What is being asked
The required output is the lines below from the line containing "entity_columns (read_excel excel_file" to the line containing "-> & Hparams).", inclusive, retyped exactly. No other lines belong in it.

Exercise materials

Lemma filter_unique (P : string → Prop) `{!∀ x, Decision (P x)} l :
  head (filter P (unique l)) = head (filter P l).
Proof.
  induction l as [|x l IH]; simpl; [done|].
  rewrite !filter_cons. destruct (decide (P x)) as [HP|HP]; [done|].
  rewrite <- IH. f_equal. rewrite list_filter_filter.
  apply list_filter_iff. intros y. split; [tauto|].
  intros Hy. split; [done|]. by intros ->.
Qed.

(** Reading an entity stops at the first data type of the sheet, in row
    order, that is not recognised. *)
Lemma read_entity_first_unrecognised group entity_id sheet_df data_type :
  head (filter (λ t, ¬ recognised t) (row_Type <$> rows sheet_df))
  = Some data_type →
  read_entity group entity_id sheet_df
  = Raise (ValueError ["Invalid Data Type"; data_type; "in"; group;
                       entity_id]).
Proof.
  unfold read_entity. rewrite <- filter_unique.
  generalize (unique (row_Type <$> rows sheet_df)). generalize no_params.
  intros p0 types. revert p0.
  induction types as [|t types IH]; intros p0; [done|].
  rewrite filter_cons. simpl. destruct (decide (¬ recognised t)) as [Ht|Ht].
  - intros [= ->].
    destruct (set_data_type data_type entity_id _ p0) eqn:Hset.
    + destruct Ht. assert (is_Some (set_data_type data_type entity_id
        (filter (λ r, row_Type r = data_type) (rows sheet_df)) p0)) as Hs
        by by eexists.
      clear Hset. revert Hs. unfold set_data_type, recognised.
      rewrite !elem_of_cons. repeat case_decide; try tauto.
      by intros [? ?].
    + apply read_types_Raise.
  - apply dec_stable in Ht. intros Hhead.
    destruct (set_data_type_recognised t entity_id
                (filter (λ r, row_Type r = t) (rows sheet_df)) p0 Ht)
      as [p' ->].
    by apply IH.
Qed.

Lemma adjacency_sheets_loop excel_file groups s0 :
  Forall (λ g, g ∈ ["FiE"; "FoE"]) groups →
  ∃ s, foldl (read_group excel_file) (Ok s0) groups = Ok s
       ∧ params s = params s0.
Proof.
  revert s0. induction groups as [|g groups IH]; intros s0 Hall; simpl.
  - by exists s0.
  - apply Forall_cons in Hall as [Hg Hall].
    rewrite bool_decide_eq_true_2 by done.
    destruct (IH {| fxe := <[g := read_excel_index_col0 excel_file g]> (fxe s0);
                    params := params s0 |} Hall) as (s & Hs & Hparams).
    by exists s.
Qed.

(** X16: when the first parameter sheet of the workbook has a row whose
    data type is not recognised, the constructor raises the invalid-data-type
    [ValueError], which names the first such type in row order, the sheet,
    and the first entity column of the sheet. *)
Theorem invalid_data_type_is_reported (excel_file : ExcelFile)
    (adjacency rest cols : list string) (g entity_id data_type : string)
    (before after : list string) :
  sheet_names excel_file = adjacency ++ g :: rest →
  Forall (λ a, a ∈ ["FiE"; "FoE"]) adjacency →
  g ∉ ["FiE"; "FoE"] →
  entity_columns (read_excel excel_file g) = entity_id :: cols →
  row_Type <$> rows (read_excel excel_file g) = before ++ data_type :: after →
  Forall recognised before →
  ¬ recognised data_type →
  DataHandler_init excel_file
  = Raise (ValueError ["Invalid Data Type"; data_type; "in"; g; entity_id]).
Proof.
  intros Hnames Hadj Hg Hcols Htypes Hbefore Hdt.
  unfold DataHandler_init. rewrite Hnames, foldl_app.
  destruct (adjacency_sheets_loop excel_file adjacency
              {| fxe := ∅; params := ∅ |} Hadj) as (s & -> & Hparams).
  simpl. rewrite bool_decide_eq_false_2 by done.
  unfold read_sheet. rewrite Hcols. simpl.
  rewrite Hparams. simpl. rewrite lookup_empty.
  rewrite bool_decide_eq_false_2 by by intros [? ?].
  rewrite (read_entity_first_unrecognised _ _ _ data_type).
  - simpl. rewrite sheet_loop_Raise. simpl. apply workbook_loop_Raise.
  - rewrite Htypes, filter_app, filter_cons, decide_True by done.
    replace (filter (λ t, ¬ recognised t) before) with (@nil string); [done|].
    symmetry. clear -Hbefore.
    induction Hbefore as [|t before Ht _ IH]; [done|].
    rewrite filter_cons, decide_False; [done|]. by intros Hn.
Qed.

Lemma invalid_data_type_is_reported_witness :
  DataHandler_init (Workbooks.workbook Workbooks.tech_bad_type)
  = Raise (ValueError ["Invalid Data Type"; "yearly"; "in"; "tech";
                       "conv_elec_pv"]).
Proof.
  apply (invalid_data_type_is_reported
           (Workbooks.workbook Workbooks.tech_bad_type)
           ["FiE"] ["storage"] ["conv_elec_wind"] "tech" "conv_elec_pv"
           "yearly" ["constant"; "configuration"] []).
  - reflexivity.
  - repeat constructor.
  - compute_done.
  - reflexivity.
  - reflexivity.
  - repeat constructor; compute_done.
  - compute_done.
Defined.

* * *

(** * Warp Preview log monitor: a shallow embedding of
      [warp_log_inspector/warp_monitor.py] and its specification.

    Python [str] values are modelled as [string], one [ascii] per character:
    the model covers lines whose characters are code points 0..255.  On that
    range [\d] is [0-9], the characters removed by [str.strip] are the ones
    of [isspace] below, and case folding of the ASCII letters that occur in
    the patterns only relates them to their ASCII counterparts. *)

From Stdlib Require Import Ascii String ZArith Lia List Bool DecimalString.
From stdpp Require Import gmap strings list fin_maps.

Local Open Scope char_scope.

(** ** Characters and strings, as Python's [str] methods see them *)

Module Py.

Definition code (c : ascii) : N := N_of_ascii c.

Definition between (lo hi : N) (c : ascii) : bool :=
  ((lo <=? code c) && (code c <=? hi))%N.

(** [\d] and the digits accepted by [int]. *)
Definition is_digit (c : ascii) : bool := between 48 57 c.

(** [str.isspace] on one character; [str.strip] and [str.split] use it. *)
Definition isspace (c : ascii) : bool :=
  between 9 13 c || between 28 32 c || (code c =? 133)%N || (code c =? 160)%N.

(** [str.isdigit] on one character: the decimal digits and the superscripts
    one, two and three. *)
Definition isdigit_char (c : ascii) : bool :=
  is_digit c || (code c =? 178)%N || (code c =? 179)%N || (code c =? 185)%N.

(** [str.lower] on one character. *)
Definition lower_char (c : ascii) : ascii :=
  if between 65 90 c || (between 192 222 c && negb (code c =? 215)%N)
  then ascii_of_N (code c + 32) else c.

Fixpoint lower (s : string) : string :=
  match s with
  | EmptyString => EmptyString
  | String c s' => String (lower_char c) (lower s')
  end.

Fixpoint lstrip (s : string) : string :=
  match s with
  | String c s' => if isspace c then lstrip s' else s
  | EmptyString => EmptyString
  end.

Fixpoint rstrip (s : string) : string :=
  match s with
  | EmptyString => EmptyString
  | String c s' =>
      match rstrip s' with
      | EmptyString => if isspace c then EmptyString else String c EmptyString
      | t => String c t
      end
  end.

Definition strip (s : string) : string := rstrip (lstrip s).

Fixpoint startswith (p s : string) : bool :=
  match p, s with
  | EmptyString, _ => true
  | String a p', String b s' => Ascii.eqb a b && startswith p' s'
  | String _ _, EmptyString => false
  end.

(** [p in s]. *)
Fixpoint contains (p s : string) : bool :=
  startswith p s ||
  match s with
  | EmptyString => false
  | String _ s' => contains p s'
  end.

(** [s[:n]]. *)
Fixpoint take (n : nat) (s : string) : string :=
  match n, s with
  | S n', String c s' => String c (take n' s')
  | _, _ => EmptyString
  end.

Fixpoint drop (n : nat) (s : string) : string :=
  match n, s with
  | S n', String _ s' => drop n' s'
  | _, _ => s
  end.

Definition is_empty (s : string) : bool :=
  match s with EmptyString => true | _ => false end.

Solution to the exercise
  entity_columns (read_excel excel_file g) = entity_id :: cols →
  row_Type <$> rows (read_excel excel_file g) = before ++ data_type :: after →
  Forall recognised before →
  ¬ recognised data_type →
  DataHandler_init excel_file
  = Raise (ValueError ["Invalid Data Type"; data_type; "in"; g; entity_id]).
Proof.
  intros Hnames Hadj Hg Hcols Htypes Hbefore Hdt.
  unfold DataHandler_init. rewrite Hnames, foldl_app.
  destruct (adjacency_sheets_loop excel_file adjacency
              {| fxe := ∅; params := ∅ |} Hadj) as (s & -> & Hparams).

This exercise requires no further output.